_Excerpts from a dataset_
---*---

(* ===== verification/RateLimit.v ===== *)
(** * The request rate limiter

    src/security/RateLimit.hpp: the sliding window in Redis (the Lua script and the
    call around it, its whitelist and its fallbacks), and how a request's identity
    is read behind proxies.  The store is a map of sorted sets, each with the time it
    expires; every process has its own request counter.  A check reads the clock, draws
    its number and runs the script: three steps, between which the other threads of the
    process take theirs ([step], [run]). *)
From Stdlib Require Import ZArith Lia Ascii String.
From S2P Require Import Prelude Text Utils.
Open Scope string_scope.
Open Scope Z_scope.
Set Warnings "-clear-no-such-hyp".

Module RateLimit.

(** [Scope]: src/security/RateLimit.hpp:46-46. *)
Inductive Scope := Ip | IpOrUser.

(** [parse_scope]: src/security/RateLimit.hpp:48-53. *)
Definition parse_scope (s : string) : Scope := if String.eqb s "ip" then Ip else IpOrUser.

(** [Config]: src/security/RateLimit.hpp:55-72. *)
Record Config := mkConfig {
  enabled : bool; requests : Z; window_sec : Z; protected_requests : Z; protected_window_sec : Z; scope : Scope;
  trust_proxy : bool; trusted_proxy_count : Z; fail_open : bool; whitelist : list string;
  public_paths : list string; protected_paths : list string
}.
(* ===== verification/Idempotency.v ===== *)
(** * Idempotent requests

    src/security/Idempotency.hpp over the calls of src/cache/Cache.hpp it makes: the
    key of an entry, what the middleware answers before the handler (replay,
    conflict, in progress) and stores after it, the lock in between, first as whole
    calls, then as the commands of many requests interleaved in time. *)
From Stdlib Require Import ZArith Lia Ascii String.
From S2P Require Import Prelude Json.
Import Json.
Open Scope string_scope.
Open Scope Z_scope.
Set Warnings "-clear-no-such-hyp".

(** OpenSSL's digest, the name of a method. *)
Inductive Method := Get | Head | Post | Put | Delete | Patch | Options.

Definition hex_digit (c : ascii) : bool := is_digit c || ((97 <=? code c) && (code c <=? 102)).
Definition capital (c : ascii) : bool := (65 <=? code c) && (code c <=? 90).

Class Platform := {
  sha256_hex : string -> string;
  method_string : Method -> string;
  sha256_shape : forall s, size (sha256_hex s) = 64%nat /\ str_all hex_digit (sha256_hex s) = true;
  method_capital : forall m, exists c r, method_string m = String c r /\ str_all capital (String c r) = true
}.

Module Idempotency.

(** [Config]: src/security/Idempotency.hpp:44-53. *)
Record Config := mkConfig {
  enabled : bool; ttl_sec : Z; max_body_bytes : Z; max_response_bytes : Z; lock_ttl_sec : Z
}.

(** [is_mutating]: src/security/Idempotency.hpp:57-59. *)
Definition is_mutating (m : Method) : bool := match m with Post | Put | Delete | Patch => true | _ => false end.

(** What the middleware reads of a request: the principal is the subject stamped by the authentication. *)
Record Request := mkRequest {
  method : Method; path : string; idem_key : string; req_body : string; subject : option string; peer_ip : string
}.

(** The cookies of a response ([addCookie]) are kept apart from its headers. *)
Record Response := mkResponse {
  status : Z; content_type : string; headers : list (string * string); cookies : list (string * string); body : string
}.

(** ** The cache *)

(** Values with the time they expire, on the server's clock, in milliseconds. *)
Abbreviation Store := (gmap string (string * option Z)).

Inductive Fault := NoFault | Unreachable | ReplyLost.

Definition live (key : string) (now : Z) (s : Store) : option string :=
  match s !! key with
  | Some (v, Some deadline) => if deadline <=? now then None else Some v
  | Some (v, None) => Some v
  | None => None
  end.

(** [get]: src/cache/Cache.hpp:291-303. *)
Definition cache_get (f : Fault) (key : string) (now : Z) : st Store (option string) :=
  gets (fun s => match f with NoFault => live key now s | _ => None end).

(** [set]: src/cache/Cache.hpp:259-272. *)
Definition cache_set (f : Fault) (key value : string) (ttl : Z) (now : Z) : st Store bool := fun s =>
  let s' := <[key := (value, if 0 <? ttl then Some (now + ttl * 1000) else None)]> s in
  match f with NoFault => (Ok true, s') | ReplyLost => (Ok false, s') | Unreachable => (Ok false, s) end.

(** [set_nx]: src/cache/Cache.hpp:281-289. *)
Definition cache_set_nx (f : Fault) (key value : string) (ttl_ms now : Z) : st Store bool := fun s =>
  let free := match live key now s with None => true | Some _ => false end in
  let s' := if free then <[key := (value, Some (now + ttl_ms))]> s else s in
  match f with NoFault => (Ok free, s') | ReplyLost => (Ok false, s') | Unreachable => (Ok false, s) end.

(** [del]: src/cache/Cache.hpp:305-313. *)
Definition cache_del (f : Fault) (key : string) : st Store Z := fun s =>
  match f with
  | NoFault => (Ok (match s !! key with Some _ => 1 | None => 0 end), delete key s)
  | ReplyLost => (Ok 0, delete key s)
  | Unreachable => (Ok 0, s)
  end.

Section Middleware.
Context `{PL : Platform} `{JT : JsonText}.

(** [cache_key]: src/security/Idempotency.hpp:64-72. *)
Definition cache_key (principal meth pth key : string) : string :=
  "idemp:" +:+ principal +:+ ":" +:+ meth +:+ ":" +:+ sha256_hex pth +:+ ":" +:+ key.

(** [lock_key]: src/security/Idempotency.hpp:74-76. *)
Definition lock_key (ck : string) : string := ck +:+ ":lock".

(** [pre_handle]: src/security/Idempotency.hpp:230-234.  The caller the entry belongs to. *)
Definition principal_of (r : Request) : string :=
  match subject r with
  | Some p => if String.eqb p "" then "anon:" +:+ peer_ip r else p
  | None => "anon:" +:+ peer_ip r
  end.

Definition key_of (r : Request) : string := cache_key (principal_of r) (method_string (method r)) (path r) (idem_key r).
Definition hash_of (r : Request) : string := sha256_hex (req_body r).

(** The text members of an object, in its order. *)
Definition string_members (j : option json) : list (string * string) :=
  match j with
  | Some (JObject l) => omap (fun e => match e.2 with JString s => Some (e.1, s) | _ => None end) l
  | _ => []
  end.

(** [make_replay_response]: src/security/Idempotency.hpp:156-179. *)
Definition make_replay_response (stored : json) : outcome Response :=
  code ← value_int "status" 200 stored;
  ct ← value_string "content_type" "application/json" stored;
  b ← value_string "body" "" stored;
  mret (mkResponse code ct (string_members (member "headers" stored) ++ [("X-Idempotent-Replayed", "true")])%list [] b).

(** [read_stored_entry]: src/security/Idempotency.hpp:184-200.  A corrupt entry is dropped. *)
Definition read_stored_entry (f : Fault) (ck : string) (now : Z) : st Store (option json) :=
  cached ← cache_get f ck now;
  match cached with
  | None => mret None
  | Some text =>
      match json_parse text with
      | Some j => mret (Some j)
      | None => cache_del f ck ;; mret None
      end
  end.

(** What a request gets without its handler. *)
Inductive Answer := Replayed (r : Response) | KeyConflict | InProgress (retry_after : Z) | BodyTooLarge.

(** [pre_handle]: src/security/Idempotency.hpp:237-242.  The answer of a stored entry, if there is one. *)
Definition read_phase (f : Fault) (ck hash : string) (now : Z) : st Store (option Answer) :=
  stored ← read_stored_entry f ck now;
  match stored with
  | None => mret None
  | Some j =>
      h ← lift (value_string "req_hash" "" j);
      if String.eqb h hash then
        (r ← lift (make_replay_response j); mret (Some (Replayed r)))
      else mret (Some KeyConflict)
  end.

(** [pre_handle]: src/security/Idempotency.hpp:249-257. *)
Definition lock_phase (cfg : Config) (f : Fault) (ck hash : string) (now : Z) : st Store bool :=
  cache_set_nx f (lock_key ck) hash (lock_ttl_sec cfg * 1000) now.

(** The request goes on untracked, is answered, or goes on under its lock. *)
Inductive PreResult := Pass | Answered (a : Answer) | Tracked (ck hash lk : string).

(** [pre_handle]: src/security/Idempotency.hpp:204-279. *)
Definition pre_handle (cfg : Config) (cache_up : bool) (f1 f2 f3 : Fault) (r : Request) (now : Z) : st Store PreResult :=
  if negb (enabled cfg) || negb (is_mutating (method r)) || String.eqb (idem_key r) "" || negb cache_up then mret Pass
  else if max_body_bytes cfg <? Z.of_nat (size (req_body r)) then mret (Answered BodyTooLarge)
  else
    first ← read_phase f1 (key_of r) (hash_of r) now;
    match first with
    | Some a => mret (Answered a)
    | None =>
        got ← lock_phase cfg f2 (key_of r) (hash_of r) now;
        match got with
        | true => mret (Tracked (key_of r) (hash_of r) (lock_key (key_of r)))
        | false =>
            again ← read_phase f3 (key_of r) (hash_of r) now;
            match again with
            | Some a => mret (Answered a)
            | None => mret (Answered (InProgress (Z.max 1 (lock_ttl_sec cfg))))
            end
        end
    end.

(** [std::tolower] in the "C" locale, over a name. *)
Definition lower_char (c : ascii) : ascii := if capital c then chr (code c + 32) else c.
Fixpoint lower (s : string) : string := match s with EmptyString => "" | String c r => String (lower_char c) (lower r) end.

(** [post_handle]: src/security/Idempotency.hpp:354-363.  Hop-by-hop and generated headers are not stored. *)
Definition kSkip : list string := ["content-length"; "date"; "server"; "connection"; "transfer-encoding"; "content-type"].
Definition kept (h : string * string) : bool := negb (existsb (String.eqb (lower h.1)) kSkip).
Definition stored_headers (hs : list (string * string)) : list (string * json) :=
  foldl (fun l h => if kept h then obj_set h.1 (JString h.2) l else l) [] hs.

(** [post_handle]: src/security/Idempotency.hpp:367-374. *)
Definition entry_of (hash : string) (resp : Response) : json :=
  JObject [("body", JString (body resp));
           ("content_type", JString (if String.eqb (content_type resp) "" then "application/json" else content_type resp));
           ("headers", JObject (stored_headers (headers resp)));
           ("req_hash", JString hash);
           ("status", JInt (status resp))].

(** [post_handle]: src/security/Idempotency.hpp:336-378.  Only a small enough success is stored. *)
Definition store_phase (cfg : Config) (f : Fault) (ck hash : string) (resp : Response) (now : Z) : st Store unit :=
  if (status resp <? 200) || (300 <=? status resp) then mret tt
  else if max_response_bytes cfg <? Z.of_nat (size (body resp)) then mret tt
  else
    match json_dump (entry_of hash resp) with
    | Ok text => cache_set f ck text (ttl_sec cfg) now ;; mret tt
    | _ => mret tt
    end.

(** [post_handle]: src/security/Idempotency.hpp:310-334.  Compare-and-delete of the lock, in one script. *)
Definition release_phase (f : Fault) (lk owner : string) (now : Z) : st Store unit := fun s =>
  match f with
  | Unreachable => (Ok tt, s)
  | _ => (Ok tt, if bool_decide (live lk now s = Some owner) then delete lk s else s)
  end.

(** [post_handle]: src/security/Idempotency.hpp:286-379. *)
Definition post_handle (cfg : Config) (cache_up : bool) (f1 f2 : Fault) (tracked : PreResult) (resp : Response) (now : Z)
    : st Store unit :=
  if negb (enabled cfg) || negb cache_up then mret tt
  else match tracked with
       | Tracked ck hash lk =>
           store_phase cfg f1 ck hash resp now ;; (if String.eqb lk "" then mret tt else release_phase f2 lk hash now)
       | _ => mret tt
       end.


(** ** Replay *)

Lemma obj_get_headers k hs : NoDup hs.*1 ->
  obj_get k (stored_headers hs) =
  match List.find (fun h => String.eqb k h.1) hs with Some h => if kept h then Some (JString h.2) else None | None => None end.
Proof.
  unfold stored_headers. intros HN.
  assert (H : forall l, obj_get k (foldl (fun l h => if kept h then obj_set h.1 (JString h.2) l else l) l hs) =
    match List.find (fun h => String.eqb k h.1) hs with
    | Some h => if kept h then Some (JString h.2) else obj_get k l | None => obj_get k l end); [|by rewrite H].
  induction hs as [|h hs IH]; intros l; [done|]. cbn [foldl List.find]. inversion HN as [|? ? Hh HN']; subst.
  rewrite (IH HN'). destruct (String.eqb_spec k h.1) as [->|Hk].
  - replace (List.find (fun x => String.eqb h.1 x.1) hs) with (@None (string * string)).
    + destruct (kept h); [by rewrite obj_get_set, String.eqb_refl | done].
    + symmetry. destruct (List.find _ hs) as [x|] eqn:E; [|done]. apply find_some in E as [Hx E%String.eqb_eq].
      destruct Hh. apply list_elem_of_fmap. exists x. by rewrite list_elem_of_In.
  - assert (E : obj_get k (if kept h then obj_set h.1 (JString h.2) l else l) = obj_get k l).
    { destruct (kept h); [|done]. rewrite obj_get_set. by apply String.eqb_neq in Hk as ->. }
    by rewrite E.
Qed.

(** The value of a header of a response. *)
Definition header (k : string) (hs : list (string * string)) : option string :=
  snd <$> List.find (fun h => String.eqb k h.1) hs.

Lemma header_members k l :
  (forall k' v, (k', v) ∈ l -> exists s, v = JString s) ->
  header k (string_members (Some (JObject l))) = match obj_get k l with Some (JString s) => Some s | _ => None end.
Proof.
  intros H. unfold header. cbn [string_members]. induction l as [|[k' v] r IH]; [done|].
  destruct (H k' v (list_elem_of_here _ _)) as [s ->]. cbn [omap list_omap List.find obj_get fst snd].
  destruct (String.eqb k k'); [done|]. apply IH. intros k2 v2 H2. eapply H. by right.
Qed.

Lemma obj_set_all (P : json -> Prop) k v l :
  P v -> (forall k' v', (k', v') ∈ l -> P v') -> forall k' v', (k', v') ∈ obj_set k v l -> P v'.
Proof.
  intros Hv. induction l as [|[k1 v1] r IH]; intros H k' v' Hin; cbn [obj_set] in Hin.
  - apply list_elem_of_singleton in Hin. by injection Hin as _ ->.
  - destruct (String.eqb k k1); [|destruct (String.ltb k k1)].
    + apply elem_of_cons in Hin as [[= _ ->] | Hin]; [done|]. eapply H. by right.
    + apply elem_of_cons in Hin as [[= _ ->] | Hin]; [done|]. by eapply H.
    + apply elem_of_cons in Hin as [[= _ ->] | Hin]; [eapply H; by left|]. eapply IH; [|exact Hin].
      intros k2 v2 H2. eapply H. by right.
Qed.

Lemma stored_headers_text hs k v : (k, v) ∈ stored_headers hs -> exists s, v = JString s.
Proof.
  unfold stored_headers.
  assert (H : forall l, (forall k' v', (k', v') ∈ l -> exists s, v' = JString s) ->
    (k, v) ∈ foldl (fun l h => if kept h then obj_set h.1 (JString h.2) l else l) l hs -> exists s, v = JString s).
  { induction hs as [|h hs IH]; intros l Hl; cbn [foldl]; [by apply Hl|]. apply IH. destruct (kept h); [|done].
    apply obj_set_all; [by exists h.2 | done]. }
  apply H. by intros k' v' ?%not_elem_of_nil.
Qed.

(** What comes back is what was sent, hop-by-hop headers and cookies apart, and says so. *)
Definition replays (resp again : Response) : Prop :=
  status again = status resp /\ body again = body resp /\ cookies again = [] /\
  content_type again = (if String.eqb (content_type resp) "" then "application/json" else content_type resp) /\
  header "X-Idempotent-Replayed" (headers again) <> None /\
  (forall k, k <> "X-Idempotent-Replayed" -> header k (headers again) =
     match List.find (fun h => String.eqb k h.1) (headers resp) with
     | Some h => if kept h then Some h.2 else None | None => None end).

---*---

_Activity_
Word for word, restate the entries from the first line to the line that has "trust_proxy : bool;", both included, and nothing else.

_Response area_
(* ===== verification/RateLimit.v ===== *)
(** * The request rate limiter

    src/security/RateLimit.hpp: the sliding window in Redis (the Lua script and the
    call around it, its whitelist and its fallbacks), and how a request's identity
    is read behind proxies.  The store is a map of sorted sets, each with the time it
    expires; every process has its own request counter.  A check reads the clock, draws
    its number and runs the script: three steps, between which the other threads of the
    process take theirs ([step], [run]). *)
From Stdlib Require Import ZArith Lia Ascii String.
From S2P Require Import Prelude Text Utils.
Open Scope string_scope.
Open Scope Z_scope.
Set Warnings "-clear-no-such-hyp".

Module RateLimit.

(** [Scope]: src/security/RateLimit.hpp:46-46. *)
Inductive Scope := Ip | IpOrUser.

(** [parse_scope]: src/security/RateLimit.hpp:48-53. *)
Definition parse_scope (s : string) : Scope := if String.eqb s "ip" then Ip else IpOrUser.

(** [Config]: src/security/RateLimit.hpp:55-72. *)
Record Config := mkConfig {
  enabled : bool; requests : Z; window_sec : Z; protected_requests : Z; protected_window_sec : Z; scope : Scope;
  trust_proxy : bool; trusted_proxy_count : Z; fail_open : bool; whitelist : list string;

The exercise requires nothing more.